Quando attraverso l’intervista di Aldo Cazzullo, pubblicata a maggio sulle colonne de Il corriere della sera, ha rivelato pubblicamente la sua malattia, a lasciare di stucco non è stato solo l’atteggiamento stoico di fronte a quella sentenza di morte certa, ma la positività e la gratitudine per quanto aveva vissuto e quanto aveva ancora da vivere.
Rifiutando quel registro bellico che non l’è mai appartenuto, nel suo ultimo romanzo, Tre ciotole, solo in parte autobiografico, ha raccontato il processo di accettazione di quella “nuova formazione di cellule” all’interno del proprio corpo come una parte, ennesima, della propria complessità. Certo, un errore nel sistema, un bug, ma pur sempre una parte del proprio sistema, una parte di sé.
Pur non potendolo sapere, Michela Murgia è già la storia, scritta nell’aria, di una delle donne coraggiose che ci avrebbe raccontato.
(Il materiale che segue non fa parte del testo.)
(** Non-word code points in front of the text change nothing. *)
Lemma has_word_lead l s prev :
  none isword l -> isword_opt prev = false ->
  has_word w prev (l ++ s) = has_word w prev s.
Proof.
  intros Hl. revert prev. induction Hl as [|c l Hc _ IH]; intros prev Hp;
    [reflexivity|].
  simpl app. rewrite has_word_unfold.
  assert (Hna : isalpha_ascii c = false).
  { destruct (isalpha_ascii c) eqn:E; [|reflexivity].
    apply alpha_is_word in E. congruence. }
  unfold word_at at 1. rewrite (keyword_not_here c _ Hna), andb_false_r.
  simpl. rewrite IH by exact Hc.
  apply has_word_prev. simpl. congruence.
Qed.

(** The end of the keyword's text, seen through an appended text that
    starts with a non-word code point. *)
Lemma word_at_app prev s t :
  isword_opt (hd_error t) = false ->
  word_at w prev s = true -> word_at w prev (s ++ t) = true.
Proof.
  intros Ht H. unfold word_at in *. apply andb_true_iff in H.
  destruct H as [Hp H]. rewrite Hp. simpl.
  destruct (ci_prefix w s) as [[u rest]|] eqn:E; [|discriminate].
  apply ci_prefix_sound in E. destruct E as [-> Hu].
  rewrite <- app_assoc, (ci_prefix_app _ Hu).
  destruct rest as [|c rest]; [|exact H].
  simpl. rewrite Ht. reflexivity.
Qed.

Lemma has_word_app prev s t :
  isword_opt (hd_error t) = false ->
  has_word w prev s = true -> has_word w prev (s ++ t) = true.
Proof.
  intros Ht. revert prev. induction s as [|c s IH]; intros prev;
    rewrite (has_word_unfold prev), (has_word_unfold prev (_ ++ t));
    intros H; apply orb_true_iff in H; apply orb_true_iff.
  - destruct H as [H | H]; [|discriminate].
    left. apply word_at_app; assumption.
  - destruct H as [H | H].
    + left. apply word_at_app; assumption.
    + right. simpl. apply IH, H.
Qed.

(** The keyword does not stand in a text of non-word code points. *)
Lemma has_word_nonword prev t : none isword t -> has_word w prev t = false.
Proof.
  intros Ht. revert prev. induction Ht as [|c t Hc _ IH]; intros prev.
  - simpl. unfold word_at. rewrite keyword_not_nil, andb_false_r. reflexivity.
  - rewrite has_word_unfold, IH. unfold word_at.
    assert (Hna : isalpha_ascii c = false).
    { destruct (isalpha_ascii c) eqn:E; [|reflexivity].
      apply alpha_is_word in E. congruence. }
    rewrite (keyword_not_here c _ Hna), andb_false_r. reflexivity.
Qed.

(** Non-word code points after the text change nothing either. *)
Lemma word_at_trail prev s t :
  none isword t -> word_at w prev (s ++ t) = word_at w prev s.
Proof.
  intros Ht. unfold word_at. f_equal.
  assert (Hhd : isword_opt (hd_error t) = false).
  { destruct Ht as [|c t Hc _]; [reflexivity | exact Hc]. }
  destruct (ci_prefix w s) as [[u rest]|] eqn:E.
  - apply ci_prefix_sound in E. destruct E as [-> Hu].
    rewrite <- app_assoc, (ci_prefix_app _ Hu).
    destruct rest; simpl; [rewrite Hhd|]; reflexivity.
  - destruct (ci_prefix w (s ++ t)) as [[u rest]|] eqn:E2; [|reflexivity].
    exfalso. apply ci_prefix_sound in E2. destruct E2 as [E2 Hu].
    (* the copy [u] of the keyword lies within [s], as [t] has no letter *)
    pose proof (ci_eq_alpha Hu w_alpha) as Ha. clear Hhd.
    assert (Hin : exists s2, s = u ++ s2).
    { clear E Hu. revert s rest E2. induction Ha as [|c u Hc _ IH]; intros s rest E2.
      - exists s. reflexivity.
      - destruct s as [|d s].
        + simpl in E2. subst t. inversion Ht; subst.
          apply alpha_is_word in Hc. congruence.
        + simpl in E2. injection E2 as <- E2.
          destruct (IH s rest E2) as [s2 ->]. exists s2. reflexivity. }
    destruct Hin as [s2 ->]. rewrite (ci_prefix_app _ Hu) in E. discriminate.
Qed.

Lemma has_word_trail prev s t :
  none isword t -> has_word w prev (s ++ t) = has_word w prev s.
Proof.
  intros Ht. revert prev. induction s as [|c s IH]; intros prev.
  - simpl app. rewrite (has_word_nonword prev Ht). simpl.
    unfold word_at. rewrite keyword_not_nil, andb_false_r. reflexivity.
  - simpl app. rewrite (has_word_unfold prev (c :: s ++ t)),
      (has_word_unfold prev (c :: s)).
    change (c :: s ++ t) with ((c :: s) ++ t).
    rewrite (word_at_trail prev (c :: s) Ht), IH. reflexivity.
Qed.

End Keyword.

(* ===================================================================== *)
(** ** The patterns of the validator *)
(* ===================================================================== *)

Lemma lit_alpha_select : all isalpha_ascii (lit "select").
Proof. repeat constructor. Qed.

Lemma lit_ne_select : lit "select" <> [].
Proof. discriminate. Qed.

Lemma lit_ne_limit : lit "limit" <> [].
Proof. discriminate. Qed.

Lemma lit_ne_from : lit "from" <> [].
Proof. discriminate. Qed.

Lemma lit_ne_join : lit "join" <> [].
Proof. discriminate. Qed.

Lemma lit_alpha_limit : all isalpha_ascii (lit "limit").
Proof. repeat constructor. Qed.

Lemma lit_alpha_from : all isalpha_ascii (lit "from").
Proof. repeat constructor. Qed.

Lemma lit_alpha_join : all isalpha_ascii (lit "join").
Proof. repeat constructor. Qed.

Lemma banned_alpha w : In w banned_set -> w <> [] /\ all isalpha_ascii w.
Proof.
  unfold banned_set, banned_words. simpl.
  intros H. repeat (destruct H as [<- | H]; [split; [discriminate | repeat constructor]|]).
  contradiction.
Qed.

Lemma span_lstrip p s : snd (span p s) = lstrip_by p s.
Proof.
  induction s as [|c s IH]; simpl; [reflexivity|].
  destruct (p c); [|reflexivity].
  destruct (span p s); exact IH.
Qed.

(** [^\s*select\b] at the start of a text. *)
Lemma matches_select t :
  matches SELECT_RE None t = word_at (lit "select") None (lstrip_by isspace t).
Proof.
  unfold matches, re_match, match_at, SELECT_RE. cbn [exec].
  rewrite rep_skip.
  - pose proof (span_lstrip isspace t) as Hs.
    destruct (span isspace t) as [ws r]. simpl in Hs. subst r.
    cbn [Nat.leb].
    rewrite (word_then_bnd lit_ne_select lit_alpha_select).
    unfold word_at. simpl negb at 1. cbn [andb].
    destruct (ci_prefix (lit "select") (lstrip_by isspace t)) as [[u rest]|];
      [|reflexivity].
    destruct (negb (isword_opt (hd_error rest))); reflexivity.
  - intros prev' c s' g' Hc.
    rewrite (word_then_bnd lit_ne_select lit_alpha_select).
    rewrite (keyword_not_here lit_ne_select lit_alpha_select);
      [reflexivity|].
    destruct (isalpha_ascii c) eqn:E; [|reflexivity].
    apply alpha_not_space in E. congruence.
Qed.

(** The first gate, in the words of the property. *)
Lemma begins_with_select_iff s :
  begins_with_select s <->
  word_at (lit "select") None (lstrip_by isspace s) = true.
Proof.
  unfold begins_with_select, word_at. simpl negb at 1. cbn [andb]. split.
  - intros [ws [u [rest [-> [Hws [Hu Hr]]]]]].
    rewrite lstrip_by_all by exact Hws.
    pose proof (keyword_copy_nonempty lit_ne_select lit_alpha_select Hu) as Hne.
    pose proof (ci_eq_alpha Hu lit_alpha_select) as Ha.
    destruct u as [|c u]; [congruence|]. inversion Ha; subst.
    change ((c :: u) ++ rest) with (c :: (u ++ rest)).
    rewrite lstrip_by_head by (apply alpha_not_space; assumption).
    change (c :: (u ++ rest)) with ((c :: u) ++ rest).
    rewrite (ci_prefix_app _ Hu), Hr. reflexivity.
  - intros H. destruct (lstrip_by_split isspace s) as [ws [E Hws]].
    destruct (ci_prefix (lit "select") (lstrip_by isspace s)) as [[u rest]|] eqn:Ep;
      [|discriminate].
    apply ci_prefix_sound in Ep. destruct Ep as [Es Hu].
    exists ws, u, rest. rewrite <- Es. repeat split; auto.
    apply negb_true_iff, H.
Qed.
Una donna che non si è mai risparmiata, che si è rivelata forte nella propria e per la propria umana fragilità. Che è stata sovversiva fino al punto giusto, dirompente nel suo pensiero, senza filtri, libera sempre. Anche quando, poco prima di morire, ha aperto al mondo la realtà della sua famiglia, lontana anni luce da quella che semplicisticamente definiamo “tradizionale”. Fino all’ultimo, nelle occasioni pubbliche a cui ha partecipato, non ha mai fatto mancare il sorriso e la sua incessante ironia.
Il testimone che ci ha lasciato è certamente impegnativo ma è un testimone che, come lei avrebbe voluto, va afferrato - seppur ognuno nella propria individualità - a più mani. L’invito che ci ha fatto, attraverso il modo in cui ha affrontato la morte, è un richiamo assordante alla vita. Per cui, non aspettiamo di stare sull’orlo del precipizio per provare il brivido sulla pelle, non aspettiamo che arrivi una notizia nefasta a scuoterci per vivere senza riserve. Semplicemente viviamo nel senso pieno di ciò che significa vivere e anche di ciò che comporta. Con impegno, con passione, con dedizione, con consapevolezza, per noi e per gli altri. Per non morire vivendo, per non morire da ignavi.